マイティホエールの発電機の出力は10kW(50kWと交換可能)が1つと、30kWが2つで合計最大110kWの発電が可能とされている。
(b) 温度差発電
海洋温度差発電は、海洋の表層海水と表面から800mぐらいの深層海水の温度差を利用した発電である。この発電方式は、1973年のオイルショック以降、米国、日本において、石油代替エネルギーの一つの候補として挙げられ、本格的に研究が開始された。それに伴い、米国および我が国で温度差発電の性能をチェックしたり、構成機器の性能評価のための実証プラントが建設された。なお、我が国では、温度差発電はサンシャイン計画に組み込まれていたが、サンシャイン計画が縮小されるに伴い、国家的プロジェクトとしては廃止されているのが現状である。一方、温度差発電は深層水を多量に利用することから、高知県深層水研究所、富山湾人湧昇実験施設およびハワイにある深層水研究所で、深層水を複合的に利用することが研究されている。
4] 静穏域創出技術
静穏域の創出は、沖合養殖施設などを目指して、消波構造物を海面に設置して波を弱めることなどが検討され、一部実用化されている。これらの使用が考えられるが、一方、波力発電の項でも述べたように波力発電施設をそのまま静穏域を創出するための施設としても活用可能と思われる。
(5) 技術開発推進に関する課題
本構想においては、各要素技術の研究開発とともに、要素技術独自では経済的に実現困難なものをトータルシステムとして捉えることで実現性をめざすことに真のオリジナリティがある。したがって、技術者はもちろんのこと関連機関相互の連携が必須の条件であり、そのための、仕組みづくりが大きな課題である。また、「要素技術の現状」の項でも述べたように、建造物に対して適切なライフサイクルエンジニアリングを行うことが重要である。
[参考文献]
・鈴木徳太郎、“ライフサイクルエンジニアリングを提唱する”、16、3、50(1984).

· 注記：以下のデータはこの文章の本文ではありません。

(* ===== verification/GoRuntime.v ===== *)
(** * The Go runtime: integers, durations, instants, errors, contexts

The parts of the language and of the packages [time], [errors], [fmt] and
[context] the gateway's code relies on.  An [int64] is a [Z] kept in range by
[wrap64]; a [time.Duration] is an [int64] count of nanoseconds; a [time.Time]
is the (unbounded) number of nanoseconds since the zero [time.Time]. *)

From S2P Require Import Prelude GoStrings.

(** ** Machine integers *)

Definition int64_min : Z := -9223372036854775808.
Definition int64_max : Z := 9223372036854775807.
Definition int32_max : Z := 2147483647.

(** Two's complement wrap-around of a 64-bit signed result. *)
Definition wrap64 (z : Z) : Z := (z + 2 ^ 63) mod 2 ^ 64 - 2 ^ 63.

Definition is_int64 (z : Z) : Prop := int64_min <= z <= int64_max.

(** ** [time.Duration] and [time.Time] *)

Abbreviation duration := Z (only parsing).
Abbreviation time := Z (only parsing).

Definition Second : duration := 1000000000.
Definition Minute : duration := 60 * Second.
Definition Hour : duration := 60 * Minute.

(** [time.Duration(n) * unit], with the [int64] multiplication wrapping. *)
Definition dur_mul (n unit : Z) : duration := wrap64 (n * unit).
Definition dur_add (a b : duration) : duration := wrap64 (a + b).
Definition dur_sub (a b : duration) : duration := wrap64 (a - b).

Definition time_Add (t : time) (d : duration) : time := t + d.

(** [t.Sub(u)] saturates at the range of a duration. *)
Definition time_Sub (t u : time) : duration := Z.max int64_min (Z.min int64_max (t - u)).

Definition time_Before (t u : time) : bool := t <? u.
Definition time_IsZero (t : time) : bool := t =? 0.

(** Seconds since the Unix epoch; the zero [time.Time] lies 62135596800 seconds
before it. *)
Definition time_Unix (t : time) : Z := t / Second - 62135596800.

(** ** Errors

[ErrVar] is a package-level error variable, whose identity is its qualified
name; [ErrText] an error made on the spot; [ErrTyped] an error of a concrete
type, found by [errors.As]; [ErrWrap] an [fmt.Errorf] with a [%w] verb between
two pieces of text. *)

Inductive error : Type :=
  | ErrVar (name : string) (msg : string)
  | ErrText (msg : string)
  | ErrTyped (ty : string) (msg : string)
  | ErrWrap (pre : string) (inner : error) (post : string).

#[export] Instance error_eq_dec : EqDecision error.
Proof. solve_decision. Defined.

(** [err.Error()] *)
Fixpoint error_Error (e : error) : string :=
  match e with
  | ErrVar _ msg | ErrText msg | ErrTyped _ msg => msg
  | ErrWrap pre inner post => pre +:+ error_Error inner +:+ post
  end.

(** [errors.Is(err, target)] for a non-nil [err]; the targets the gateway uses
are all package variables. *)
Fixpoint error_Is (e target : error) : bool :=
  bool_decide (e = target) ||
  match e with ErrWrap _ inner _ => error_Is inner target | _ => false end.

(** [errors.Is] on a possibly nil error. *)
Definition errors_Is (e : option error) (target : error) : bool :=
  match e with Some e => error_Is e target | None => false end.

(** [errors.As(err, &v)] for [v] of the concrete type named [ty]. *)
Fixpoint error_As (e : error) (ty : string) : bool :=
  match e with
  | ErrTyped ty' _ => bool_decide (ty' = ty)
  | ErrWrap _ inner _ => error_As inner ty
  | _ => false
  end.

(** [fmt.Errorf("pre: %w", err)] *)
Definition Errorf_w (pre : string) (e : error) : error := ErrWrap (pre +:+ ": ") e "".

Definition ContextCanceled : error := ErrVar "context.Canceled" "context canceled".
Definition ContextDeadlineExceeded : error :=
  ErrVar "context.DeadlineExceeded" "context deadline exceeded".

(** ** Contexts

[context.Background()], the context of the [n]-th HTTP request or of the
sweeper (cancelled from outside), and [context.WithTimeout]. *)

Inductive Context : Type :=
  | Background
  | External (n : nat)
  | WithDeadline (parent : Context) (at_ : time).

#[export] Instance Context_eq_dec : EqDecision Context.
Proof. solve_decision. Defined.

(** [ctx.Err() != nil] at instant [now], when [cancelled] tells which external
contexts have been cancelled. *)
Fixpoint ctx_done (cancelled : nat -> bool) (now : time) (c : Context) : bool :=
  match c with
  | Background => false
  | External n => cancelled n
  | WithDeadline p d => ctx_done cancelled now p || (d <=? now)
  end.

(** ** Lemmas *)

Lemma wrap64_id z : is_int64 z -> wrap64 z = z.
Proof.
  unfold is_int64, int64_min, int64_max, wrap64. intros Hz.
  rewrite Z.mod_small; lia.
Qed.

Lemma wrap64_range z : is_int64 (wrap64 z).
Proof.
  unfold is_int64, int64_min, int64_max, wrap64.
  pose proof (Z.mod_pos_bound (z + 2 ^ 63) (2 ^ 64)). lia.
Qed.

Lemma dur_mul_small n u : is_int64 (n * u) -> dur_mul n u = n * u.
Proof. apply wrap64_id. Qed.

Lemma time_Sub_exact t u : is_int64 (t - u) -> time_Sub t u = t - u.
Proof. unfold is_int64, time_Sub, int64_min, int64_max. lia. Qed.

(** Saturation does not change the outcome of a comparison with a duration
below the largest one. *)
Lemma time_Sub_gt t u d :
  int64_min <= d < int64_max -> (d <? time_Sub t u) = (d <? t - u).
Proof.
  unfold time_Sub, int64_min, int64_max. intros Hd.
  destruct (d <? t - u) eqn:H; to_prop; [apply Z.ltb_lt | apply Z.ltb_ge];
    lia.
Qed.

Lemma error_Is_refl e : error_Is e e = true.
Proof. destruct e; simpl; by rewrite bool_decide_eq_true_2. Qed.

Lemma error_Is_wrap pre e post target :
  error_Is e target = true -> error_Is (ErrWrap pre e post) target = true.
Proof. simpl. intros ->. by rewrite orb_true_r. Qed.

Lemma ctx_done_mono cancelled now now' c :
  now <= now' -> ctx_done cancelled now c = true -> ctx_done cancelled now' c = true.
Proof.
  intros Hn. induction c as [| |p IH d]; simpl; try done.
  rewrite !orb_true_iff, !Z.leb_le. intros [?|?]; [left; auto|right; lia].
Qed.

#[export] Hint Resolve wrap64_range error_Is_refl error_Is_wrap : gateway.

・梅田靖、“ライフサイクルエンジニアリング”、43、9、47(1999).
・超大型浮体式海洋構造物(メガフロート)平成9年度研究成果報告書
-概要-、メガフロート技術研究組合.
・メガフロート技術研究組合によるホームページ.
(http://www.dianet.or.jp/mega-float/)
・近藤俶郎編著「海洋エネルギー利用技術」森北出版株式会社(1996).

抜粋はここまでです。